■ Stored data entries ■

>>>

(** * automerge-repo: URL codec, network tagging, handle cache and collection
    synchronizer, embedded from the JavaScript sources under
    [packages/automerge-repo/dist].

    How the JavaScript is embedded:
    - a string is a [string] of 8-bit characters (the identifiers, URLs and
      message types of the package are ASCII); a [Uint8Array] is a
      [list byte]; a number that holds a counter is an [N] (exact below 2^53,
      where the two agree); a property that may be absent is an [option];
    - a plain object used as a dictionary is a [gmap string _].  A key that
      names a property of [Object.prototype] is outside the model; the two
      such names written in the base58 alphabet are not documentIds
      ([prototype_names_are_not_ids]), and the source of an ephemeral message
      contains a colon.  [Object.values] lists a dictionary in insertion
      order, the model in the order of [map_to_list]; no statement depends on
      the order;
    - a call returns a value or throws ([Result]); a method of the Repo is a
      state transformer over the fields of the Repo that keeps, on a throw,
      the changes made before it ([M]);
    - a DocHandle is an object with identity: the Repo holds a store of the
      handles constructed so far, and the cache and the synchronizers refer to
      a handle by its index in the store;
    - what a call does to the outside (events emitted, messages handed to an
      adapter, timers set, calls on other objects) is recorded in a trace;
    - a promise callback or a timer is a call of its own, made later;
    - the packages [bs58check] (over [base-x] and SHA-256) and [uuid] are
      external.  The first is embedded from its algorithm and checked on
      published vectors; the second is a parameter ([UuidPackage]), with a
      model of it for the examples;
    - the files of the package that are not among the sources ([DocHandle.js],
      [DocSynchronizer.js], [network/messages.js], [helpers/throttle.js]) are
      modelled from the specification, and each such definition says so. *)

From Stdlib Require Import NArith ZArith Lia List Ascii String Bool Sorted.
From Stdlib.Strings Require Import Byte.
From stdpp Require Import gmap strings list fin_maps.
Import ListNotations.
Lemma filter_length_by_map {A : Type} (f : A -> bool) (l l' : list A) :
  map f l' = map f l -> length (List.filter f l') = length (List.filter f l).
Proof.
  revert l'. induction l as [|a l IH]; intros [|a' l'] Hmap;
    try discriminate; [reflexivity|].
  cbn [map] in Hmap. inversion Hmap as [[Ha Hl]].
  cbn [List.filter]. rewrite Ha. destruct (f a); cbn [length];
    now rewrite (IH l' Hl).
Qed.

(** X13.  What [order_count_] counts.  If the order count of a level is the
    number of linked orders that were not cancelled, it still is after
    [add_order], after [match_orders] (an order that is filled stays linked
    and counted), and after [remove_order] of an order that was not
    cancelled before.  [remove_order] does not look at the status: on an
    order that is already cancelled it succeeds again and lowers the count
    a second time, which then no longer is that number. *)
Theorem order_count_counts_uncancelled_orders (l : PriceLevel.PriceLevel) :
  PriceLevel.count_ok l ->
  (Z.of_nat (length (PriceLevel.chain_ l)) < 2 ^ 64 - 1)%Z ->
  (forall order, PriceLevel.not_cancelled order = true ->
     PriceLevel.count_ok (snd (PriceLevel.add_order l order))) /\
  (forall side quantity max_price min_price,
     PriceLevel.count_ok
       (snd (PriceLevel.match_orders l side quantity max_price min_price))) /\
  (forall id,
     (forall o, PriceLevel.find_order l id = Some o ->
                PriceLevel.not_cancelled o = true) ->
     PriceLevel.count_ok (snd (PriceLevel.remove_order l id))) /\
  (forall id o, PriceLevel.find_order l id = Some o ->
     PriceLevel.not_cancelled o = false ->
     fst (PriceLevel.remove_order l id) = true /\
     PriceLevel.order_count_ (snd (PriceLevel.remove_order l id))
     = wrap_uint64 (PriceLevel.order_count_ l - 1) /\
     ~ PriceLevel.count_ok (snd (PriceLevel.remove_order l id))).
Proof.
  unfold PriceLevel.count_ok. intros Hc Hlen.
  pose proof (filter_length (A:=Order.Order) PriceLevel.not_cancelled
                (PriceLevel.chain_ l)) as Hfl.
  split; [|split; [|split]].
  - intros order Hnc. unfold PriceLevel.add_order.
    destruct (Qltb eps _); cbn [snd]; [assumption|].
    cbn [PriceLevel.order_count_ PriceLevel.chain_ List.filter].
    rewrite Hnc. cbn [length].
    rewrite wrap_uint64_small by lia. lia.
  - intros side quantity max_price min_price.
    pose proof (match_orders_spec l side quantity max_price min_price) as Hspec.
    cbv zeta in Hspec. destruct Hspec as (_ & _ & _ & _ & Hcount & _).
    rewrite Hcount, Hc. f_equal. symmetry.
    apply filter_length_by_map.
    unfold PriceLevel.match_orders.
    destruct (_ && _ && _); [reflexivity|].
    destruct (_ && _ && _); [reflexivity|].
    pose proof (walk_chain_order side (PriceLevel.chain_ l) 0 quantity) as Hw.
    cbv zeta in Hw.
    destruct (PriceLevel.walk_chain (PriceLevel.chain_ l) side 0 quantity)
      as [[chain' total_matched] remaining].
    cbn [fst snd PriceLevel.chain_] in Hw |- *.
    now destruct Hw as (_ & _ & _ & Hncs & _).
  - intros id Hfound. unfold PriceLevel.remove_order.
    pose proof (cancel_in_chain_count id (PriceLevel.chain_ l)) as Hcc.
    unfold PriceLevel.find_order in Hfound.
    destruct (PriceLevel.cancel_in_chain (PriceLevel.chain_ l) id)
      as [[removed|] chain']; cbn [fst snd] in Hcc |- *; [|assumption].
    destruct Hcc as (o & Hfind & Hlen').
    rewrite (Hfound o Hfind) in Hlen'.
    cbn [PriceLevel.order_count_ PriceLevel.chain_].
    rewrite wrap_uint64_small by lia. lia.
  - intros id o Hfind Hnc. unfold PriceLevel.remove_order.
    pose proof (cancel_in_chain_count id (PriceLevel.chain_ l)) as Hcc.
    unfold PriceLevel.find_order in Hfind.
    destruct (PriceLevel.cancel_in_chain (PriceLevel.chain_ l) id)
      as [[removed|] chain']; cbn [fst snd] in Hcc |- *.
    + destruct Hcc as (o' & Hfind' & Hlen').
      assert (o' = o) by congruence. subst o'. rewrite Hnc in Hlen'.
      cbn [PriceLevel.order_count_ PriceLevel.chain_].
      split; [reflexivity|]. split; [reflexivity|].
      intros Hbad.
      replace (length (List.filter PriceLevel.not_cancelled chain'))
        with (length (List.filter PriceLevel.not_cancelled (PriceLevel.chain_ l)))
        in Hbad by lia.
      rewrite <- Hc in Hbad. unfold wrap_uint64 in Hbad.
      destruct (Z.eq_dec (PriceLevel.order_count_ l) 0%Z) as [Hz|Hnz].
      * rewrite Hz in Hbad. vm_compute in Hbad. discriminate.
      * rewrite Z.mod_small in Hbad by lia. lia.
    + destruct Hcc as [Hnone _]. congruence.
Qed.

Lemma order_count_counts_uncancelled_orders_witness :
  PriceLevel.count_ok Scenario.level_two_sells /\
  (Z.of_nat (length (PriceLevel.chain_ Scenario.level_two_sells))
   < 2 ^ 64 - 1)%Z /\
  PriceLevel.count_ok
    (snd (PriceLevel.match_orders Scenario.level_two_sells Order.BUY 80 0 0)) /\
  PriceLevel.order_count_
    (snd (PriceLevel.match_orders Scenario.level_two_sells Order.BUY 80 0 0))
  = 2%Z.
Proof.
  assert (H : PriceLevel.count_ok Scenario.level_two_sells)
    by (vm_compute; reflexivity).
  assert (Hlen : (Z.of_nat (length (PriceLevel.chain_ Scenario.level_two_sells))
                  < 2 ^ 64 - 1)%Z) by (vm_compute; reflexivity).
  split; [exact H|]. split; [exact Hlen|].
  destruct (order_count_counts_uncancelled_orders _ H Hlen) as (_ & Hm & _).
  split; [exact (Hm Order.BUY 80 0 0)|].
  vm_compute. reflexivity.
Defined.

End PriceLevelFacts.

(** ** More on the order book: ticks, ladders, best prices *)

Section LadderFacts.

Import Num LockFreeOrderBook.
Local Open Scope Q_scope.

Lemma before_irrefl (side : Order.Side) (a : Q) : before side a a = false.
Proof. destruct side; apply Qltb_ge, Qle_refl. Qed.

Lemma before_trans (side : Order.Side) (a b c : Q) :
  before side a b = true -> before side b c = true -> before side a c = true.
Proof.
  destruct side; cbn; rewrite !Qltb_lt; intros H1 H2; lra.
Qed.

Lemma before_false_eq (side : Order.Side) (a b : Q) :
  before side a b = false -> before side b a = false -> a == b.
Proof.
  destruct side; cbn; rewrite !Qltb_ge; intros H1 H2; lra.
Qed.

Lemma before_asym (side : Order.Side) (a b : Q) :
  before side a b = true -> before side b a = false.
Proof.
  destruct side; cbn; rewrite Qltb_lt, Qltb_ge; intros H1; lra.
Qed.

Lemma before_eq_l (side : Order.Side) (a a' b : Q) :
  a == a' -> before side a b = before side a' b.
Proof. intros Ha. destruct side; cbn; now rewrite Ha. Qed.

Lemma before_eq_r (side : Order.Side) (a b b' : Q) :
  b == b' -> before side a b = before side a b'.
Proof. intros Hb. destruct side; cbn; now rewrite Hb. Qed.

<<<

■ Exercise instructions ■
Set down, exactly as they stand above, the lines starting with the line with "level is the" and going on through the line with "- intros side quantity max_price min_price.", and no others.

■ Exercise response ■
(** X13.  What [order_count_] counts.  If the order count of a level is the
    number of linked orders that were not cancelled, it still is after
    [add_order], after [match_orders] (an order that is filled stays linked
    and counted), and after [remove_order] of an order that was not
    cancelled before.  [remove_order] does not look at the status: on an
    order that is already cancelled it succeeds again and lowers the count
    a second time, which then no longer is that number. *)
Theorem order_count_counts_uncancelled_orders (l : PriceLevel.PriceLevel) :
  PriceLevel.count_ok l ->
  (Z.of_nat (length (PriceLevel.chain_ l)) < 2 ^ 64 - 1)%Z ->
  (forall order, PriceLevel.not_cancelled order = true ->
     PriceLevel.count_ok (snd (PriceLevel.add_order l order))) /\
  (forall side quantity max_price min_price,
     PriceLevel.count_ok
       (snd (PriceLevel.match_orders l side quantity max_price min_price))) /\
  (forall id,
     (forall o, PriceLevel.find_order l id = Some o ->
                PriceLevel.not_cancelled o = true) ->
     PriceLevel.count_ok (snd (PriceLevel.remove_order l id))) /\
  (forall id o, PriceLevel.find_order l id = Some o ->
     PriceLevel.not_cancelled o = false ->
     fst (PriceLevel.remove_order l id) = true /\
     PriceLevel.order_count_ (snd (PriceLevel.remove_order l id))
     = wrap_uint64 (PriceLevel.order_count_ l - 1) /\
     ~ PriceLevel.count_ok (snd (PriceLevel.remove_order l id))).
Proof.
  unfold PriceLevel.count_ok. intros Hc Hlen.
  pose proof (filter_length (A:=Order.Order) PriceLevel.not_cancelled
                (PriceLevel.chain_ l)) as Hfl.
  split; [|split; [|split]].
  - intros order Hnc. unfold PriceLevel.add_order.
    destruct (Qltb eps _); cbn [snd]; [assumption|].
    cbn [PriceLevel.order_count_ PriceLevel.chain_ List.filter].
    rewrite Hnc. cbn [length].
    rewrite wrap_uint64_small by lia. lia.
  - intros side quantity max_price min_price.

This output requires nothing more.